Psa. 41:  is one of the Messianic Psalms.  When we say this, let us not be
misunderstood.  Christ is the sum and substance, the Alpha and the Omega of all
Scripture from Genesis to Revelation. Every Psalm, therefore, speaks of Him. Some,
however, speak prophetically of Him in a special way, as, for instance, Psa. 2: and
Psa. 22: Among these we must place Psa. 41: Verse 9, as originally written by David,
referred to Ahithophel who betrayed him, and as Ahithophel had some connection with
Bathsheba there were some grounds, humanly speaking, for his action. The Lord Jesus
quotes this verse with reference to His own betrayal by Judas. It is important, however,
not only to observe what the Lord quoted, but what He omitted. He quoted the words:
"He that eateth bread with Me hath lifted up his heel against Me." But He did not quote:
"Mine own familiar friend, in whom I trusted" (John 13: 18). Judas was a devil, and
known as such by the Lord from the beginning (John 6: 70), and as such could never
have been the Lord's own familiar friend. Neither could it be said of Christ that He
"trusted in" Judas for it is written that "He knew what was in man" (John 2: 25).

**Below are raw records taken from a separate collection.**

(** The bytes of one chunk extend what was copied. *)
Lemma vbytes_extend r gva copied l g n bytes : vbytes_are r gva copied l -> 0 <= copied ->
  x86_translate h m r (gva + copied) = Some g -> (gva + copied) mod 4096 + Z.of_nat n <= 4096 ->
  gbytes h m n g = Some bytes -> vbytes_are r gva (copied + Z.of_nat n) (l ++ bytes).
Proof.
  intros [Ll Vl] H0 Et Hp [Lb Vb]%gbytes_Some. split; [rewrite length_app; lia|]. intros i Hi.
  destruct (decide (i < copied)); [rewrite lookup_app_l by lia; apply Vl; lia|].
  rewrite lookup_app_r, Ll by lia. replace (Z.to_nat i - Z.to_nat copied)%nat with (Z.to_nat (i - copied)) by lia.
  rewrite Vb by lia. unfold vbyte. replace (gva + i) with (gva + copied + (i - copied)) by lia.
  rewrite (translate_add h m r _ g) by (done || lia). rewrite Z2Nat.id by lia. done.
Qed.

Section Loop.
Context (gva_to_gpa : guest_regs -> Z -> access (option Z)) (r : guest_regs) (gva size : Z).
Context (Ht : forall v, gva_to_gpa r v = translated h m r v).
Context (H0 : 0 <= gva) (Hw : gva + size < 2 ^ 64) (Hs : size < 2 ^ 31).

(** All the bytes, or an error and a byte that is not there. *)
Definition virt_result (a : access (list Z)) : Prop :=
  (exists l, vbytes_are r gva size l /\ a = Done size l) \/
  (exists i e buf, 0 <= i < size /\ vbyte h m r (gva + i) = None /\ e < 0 /\ a = Done e buf).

We shall find some things in these Messianic Psalms that are true of both the Psalmist
and of Christ, but there are others that belong strictly to the Psalmist himself as the
fallible type. For example, the words of Psa. 41: 4, "I have sinned against Thee", could
never have been spoken by the Saviour. Even though He bore our sins, and was made sin
for us, it was ever true that He knew no sin, and that He did no sin.

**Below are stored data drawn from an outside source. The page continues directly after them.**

(* ===== verification/InsnSpec.v ===== *)
(** * Correctness of the instruction decoder

    For opcode maps of the declared dimensions whose escapes end within the four bytes of
    the opcode field, [insn_decode] (src/arch/x86/decoder/insn.c) always returns, reads only
    the bytes it was given, and splits the instruction into consecutive fields.  The
    proofs are in a weakest-precondition style over the monad of [Insn]. *)
From S2P Require Import Prelude Inat Insn.
#[local] Open Scope insn_scope.

(** ** Weakest preconditions

    [wp m i R Q]: from [i], [m] neither goes wild nor runs out of fuel; it returns with [Q],
    or jumps to err_out with [R]. *)
Definition wp {A} (m : dec A) (i : insn) (R : insn -> Prop) (Q : A -> insn -> Prop) : Prop :=
  match m i with Val a i' => Q a i' | ErrOut i' => R i' | Wild | Spin => False end.

Lemma wp_bind {A B} (m : dec A) (k : A -> dec B) i R Q :
  wp m i R (fun a i' => wp (k a) i' R Q) -> wp (dbind m k) i R Q.
Proof. unfold wp, dbind. by destruct (m i). Qed.
Lemma wp_ret {A} (a : A) i R Q : Q a i -> wp (dret a) i R Q.
Proof. done. Qed.
Lemma wp_gets {A} (f : insn -> A) i R (Q : A -> insn -> Prop) : Q (f i) i -> wp (gets f) i R Q.
Proof. done. Qed.
Lemma wp_mod f i R (Q : unit -> insn -> Prop) : Q tt (f i) -> wp (mod_ f) i R Q.
Proof. done. Qed.
Lemma wp_err {A} i (R : insn -> Prop) (Q : A -> insn -> Prop) : R i -> wp err_out i R Q.
Proof. done. Qed.
Lemma wp_lift {A} (o : option A) i R (Q : A -> insn -> Prop) :
  (exists a, o = Some a /\ Q a i) -> wp (lift o) i R Q.
Proof. unfold wp, lift. by intros (a & -> & H). Qed.
Lemma wp_catch m code i R (Q : Z -> insn -> Prop) : wp m i (Q code) Q -> wp (catch m code) i R Q.
Proof. unfold wp, catch. by destruct (m i). Qed.
Lemma wp_when c m i R (Q : unit -> insn -> Prop) :
  (c = true -> wp m i R Q) -> (c = false -> Q tt i) -> wp (when c m) i R Q.
Proof. destruct c; simpl; intros H1 H2; [by apply H1|by apply wp_ret, H2]. Qed.
Lemma wp_mono {A} (m : dec A) i (R R' : insn -> Prop) (Q Q' : A -> insn -> Prop) :
  wp m i R Q -> (forall i', R i' -> R' i') -> (forall a i', Q a i' -> Q' a i') -> wp m i R' Q'.
Proof. unfold wp. destruct (m i); auto. Qed.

The English reader of Psa. 41: 1 is most likely to read it as though it inculcated
kindness to the poor, almsgiving and charity. While we would not say anything against a
simple act of kindness, but would rather urge a more responsive spirit on the part of most
of us, the thought of kindness is not the meaning of this passage. The word translated
"consider" occurs 72 times in the O.T. and the following are the translations found in the
"Behave wisely, guide wittingly, be instructed, wise, consider, consider wisely, deal
prudently, give skill, have good success, have understanding, instruct, make to
understand, make wise, prosper, teach, understand, expert, maschil, prudent, skilful,
understanding, wise, wisely, wisdom."
"Blessed is he that . . . . . the poor."--How shall we translate this word? What is its
special meaning?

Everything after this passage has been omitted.